Saved entries
********

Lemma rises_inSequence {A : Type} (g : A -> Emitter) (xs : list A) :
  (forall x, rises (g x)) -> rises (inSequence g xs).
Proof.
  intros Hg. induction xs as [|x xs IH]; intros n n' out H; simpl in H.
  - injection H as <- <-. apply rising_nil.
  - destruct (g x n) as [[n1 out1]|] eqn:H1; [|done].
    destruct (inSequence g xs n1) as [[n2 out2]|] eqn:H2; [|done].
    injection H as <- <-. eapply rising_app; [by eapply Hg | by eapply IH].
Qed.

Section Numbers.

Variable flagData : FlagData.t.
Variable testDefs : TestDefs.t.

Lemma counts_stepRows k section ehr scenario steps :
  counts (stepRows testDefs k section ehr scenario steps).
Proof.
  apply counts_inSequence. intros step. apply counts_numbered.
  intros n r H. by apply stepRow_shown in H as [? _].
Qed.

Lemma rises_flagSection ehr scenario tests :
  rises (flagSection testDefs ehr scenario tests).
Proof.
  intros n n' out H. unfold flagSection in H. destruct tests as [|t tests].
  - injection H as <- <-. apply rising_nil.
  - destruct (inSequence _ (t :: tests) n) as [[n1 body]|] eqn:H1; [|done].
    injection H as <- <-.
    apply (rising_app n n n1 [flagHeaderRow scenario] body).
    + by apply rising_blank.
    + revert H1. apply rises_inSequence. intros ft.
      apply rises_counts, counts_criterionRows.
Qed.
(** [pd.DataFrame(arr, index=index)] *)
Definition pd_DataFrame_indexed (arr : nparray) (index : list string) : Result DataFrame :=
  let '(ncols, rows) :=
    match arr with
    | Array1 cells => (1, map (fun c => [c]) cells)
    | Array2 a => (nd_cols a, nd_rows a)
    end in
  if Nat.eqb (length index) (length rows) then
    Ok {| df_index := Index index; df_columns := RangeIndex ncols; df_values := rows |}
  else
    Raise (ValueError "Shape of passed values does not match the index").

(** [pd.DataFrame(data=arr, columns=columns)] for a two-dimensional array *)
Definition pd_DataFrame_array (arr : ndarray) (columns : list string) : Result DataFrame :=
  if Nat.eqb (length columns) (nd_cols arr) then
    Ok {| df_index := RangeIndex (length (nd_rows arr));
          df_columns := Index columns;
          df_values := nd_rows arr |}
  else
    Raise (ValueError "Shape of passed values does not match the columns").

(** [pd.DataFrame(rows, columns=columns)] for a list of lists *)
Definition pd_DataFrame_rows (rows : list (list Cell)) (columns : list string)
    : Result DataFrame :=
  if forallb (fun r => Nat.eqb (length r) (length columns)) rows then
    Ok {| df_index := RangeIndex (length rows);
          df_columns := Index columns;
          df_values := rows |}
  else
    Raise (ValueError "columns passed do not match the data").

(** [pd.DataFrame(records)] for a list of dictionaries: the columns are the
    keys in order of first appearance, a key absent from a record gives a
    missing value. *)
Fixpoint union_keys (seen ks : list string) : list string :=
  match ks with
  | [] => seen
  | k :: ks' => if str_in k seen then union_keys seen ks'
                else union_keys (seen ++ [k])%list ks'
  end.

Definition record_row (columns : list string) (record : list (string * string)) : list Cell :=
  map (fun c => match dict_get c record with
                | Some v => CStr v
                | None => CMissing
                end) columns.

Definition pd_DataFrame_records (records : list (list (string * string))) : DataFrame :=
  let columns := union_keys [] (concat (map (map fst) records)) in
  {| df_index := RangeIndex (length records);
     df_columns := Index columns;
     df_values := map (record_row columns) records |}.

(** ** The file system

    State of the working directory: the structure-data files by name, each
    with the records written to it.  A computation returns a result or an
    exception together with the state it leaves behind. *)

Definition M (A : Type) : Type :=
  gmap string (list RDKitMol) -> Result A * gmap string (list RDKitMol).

********

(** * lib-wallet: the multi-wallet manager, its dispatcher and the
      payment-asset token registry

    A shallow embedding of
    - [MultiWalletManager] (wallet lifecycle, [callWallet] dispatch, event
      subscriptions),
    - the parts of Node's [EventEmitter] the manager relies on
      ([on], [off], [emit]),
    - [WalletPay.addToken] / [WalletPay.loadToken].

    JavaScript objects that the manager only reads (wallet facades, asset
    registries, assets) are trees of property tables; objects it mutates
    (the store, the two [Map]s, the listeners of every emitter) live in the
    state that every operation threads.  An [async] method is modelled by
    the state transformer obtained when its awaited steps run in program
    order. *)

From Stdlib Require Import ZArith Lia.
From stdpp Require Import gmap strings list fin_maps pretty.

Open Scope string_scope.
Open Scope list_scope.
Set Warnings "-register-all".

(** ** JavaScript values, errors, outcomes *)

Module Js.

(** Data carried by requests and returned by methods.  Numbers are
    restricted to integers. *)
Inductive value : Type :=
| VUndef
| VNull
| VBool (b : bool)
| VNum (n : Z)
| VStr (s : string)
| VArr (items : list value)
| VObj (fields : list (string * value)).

********

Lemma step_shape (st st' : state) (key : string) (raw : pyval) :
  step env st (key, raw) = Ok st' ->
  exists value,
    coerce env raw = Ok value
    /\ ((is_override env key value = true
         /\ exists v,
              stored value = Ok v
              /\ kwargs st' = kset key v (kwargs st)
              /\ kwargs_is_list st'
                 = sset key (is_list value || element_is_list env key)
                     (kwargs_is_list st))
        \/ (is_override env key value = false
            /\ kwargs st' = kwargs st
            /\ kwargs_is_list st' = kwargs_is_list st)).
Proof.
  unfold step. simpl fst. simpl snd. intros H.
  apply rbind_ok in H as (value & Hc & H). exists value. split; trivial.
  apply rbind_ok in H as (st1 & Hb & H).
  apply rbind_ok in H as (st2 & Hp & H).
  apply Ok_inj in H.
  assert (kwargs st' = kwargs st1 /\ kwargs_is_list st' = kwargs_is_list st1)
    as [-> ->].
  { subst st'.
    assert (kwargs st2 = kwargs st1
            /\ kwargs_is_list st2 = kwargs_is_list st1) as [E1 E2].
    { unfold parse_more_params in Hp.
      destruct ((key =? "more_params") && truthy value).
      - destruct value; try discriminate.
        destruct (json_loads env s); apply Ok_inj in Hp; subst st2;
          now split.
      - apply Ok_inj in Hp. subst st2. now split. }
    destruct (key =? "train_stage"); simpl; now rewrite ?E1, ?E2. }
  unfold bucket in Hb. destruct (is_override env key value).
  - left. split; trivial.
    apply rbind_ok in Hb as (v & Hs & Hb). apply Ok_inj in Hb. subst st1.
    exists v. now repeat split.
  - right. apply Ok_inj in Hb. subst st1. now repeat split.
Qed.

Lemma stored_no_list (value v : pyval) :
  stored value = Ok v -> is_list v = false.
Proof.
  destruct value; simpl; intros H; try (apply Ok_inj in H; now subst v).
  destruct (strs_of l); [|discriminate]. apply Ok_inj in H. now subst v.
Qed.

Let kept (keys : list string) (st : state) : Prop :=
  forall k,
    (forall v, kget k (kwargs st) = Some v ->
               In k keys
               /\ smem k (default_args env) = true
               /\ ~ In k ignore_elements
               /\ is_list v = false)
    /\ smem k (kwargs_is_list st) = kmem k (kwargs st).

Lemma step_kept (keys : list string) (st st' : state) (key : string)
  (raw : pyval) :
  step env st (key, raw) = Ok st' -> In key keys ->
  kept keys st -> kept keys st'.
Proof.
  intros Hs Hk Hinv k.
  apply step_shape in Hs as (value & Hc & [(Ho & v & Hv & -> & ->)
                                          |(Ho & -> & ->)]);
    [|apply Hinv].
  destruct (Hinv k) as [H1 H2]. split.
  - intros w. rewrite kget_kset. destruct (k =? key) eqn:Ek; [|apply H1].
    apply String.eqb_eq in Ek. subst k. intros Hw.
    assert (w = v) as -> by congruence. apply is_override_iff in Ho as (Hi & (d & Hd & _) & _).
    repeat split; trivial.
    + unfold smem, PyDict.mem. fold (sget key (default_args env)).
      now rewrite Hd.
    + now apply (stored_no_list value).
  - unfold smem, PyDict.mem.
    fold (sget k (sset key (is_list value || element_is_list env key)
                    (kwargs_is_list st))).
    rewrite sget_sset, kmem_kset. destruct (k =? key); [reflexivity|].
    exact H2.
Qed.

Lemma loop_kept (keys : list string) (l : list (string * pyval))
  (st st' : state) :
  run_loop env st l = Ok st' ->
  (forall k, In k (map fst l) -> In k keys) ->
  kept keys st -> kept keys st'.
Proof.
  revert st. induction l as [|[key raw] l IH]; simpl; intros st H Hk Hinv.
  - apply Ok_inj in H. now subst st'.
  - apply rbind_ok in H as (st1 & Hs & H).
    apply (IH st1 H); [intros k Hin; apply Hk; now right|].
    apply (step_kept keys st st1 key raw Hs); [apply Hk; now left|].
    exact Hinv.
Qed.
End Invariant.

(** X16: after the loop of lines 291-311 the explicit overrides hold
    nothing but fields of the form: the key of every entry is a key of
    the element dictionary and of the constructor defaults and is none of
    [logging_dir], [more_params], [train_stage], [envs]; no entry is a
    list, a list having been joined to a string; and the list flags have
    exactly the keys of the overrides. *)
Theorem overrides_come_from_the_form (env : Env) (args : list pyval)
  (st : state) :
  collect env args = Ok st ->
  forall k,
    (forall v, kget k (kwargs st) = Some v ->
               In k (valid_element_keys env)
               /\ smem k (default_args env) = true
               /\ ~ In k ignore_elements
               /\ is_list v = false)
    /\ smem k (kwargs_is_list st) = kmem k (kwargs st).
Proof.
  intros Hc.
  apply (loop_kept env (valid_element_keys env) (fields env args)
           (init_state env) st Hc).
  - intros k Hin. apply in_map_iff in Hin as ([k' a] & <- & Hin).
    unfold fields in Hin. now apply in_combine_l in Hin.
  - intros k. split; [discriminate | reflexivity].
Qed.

********

# YOUR ASSIGNMENT
Take every line above where "tests" appears and copy it.

# REPLY TO THE TASK
Lemma rises_flagSection ehr scenario tests :
  rises (flagSection testDefs ehr scenario tests).
  intros n n' out H. unfold flagSection in H. destruct tests as [|t tests].
  - destruct (inSequence _ (t :: tests) n) as [[n1 body]|] eqn:H1; [|done].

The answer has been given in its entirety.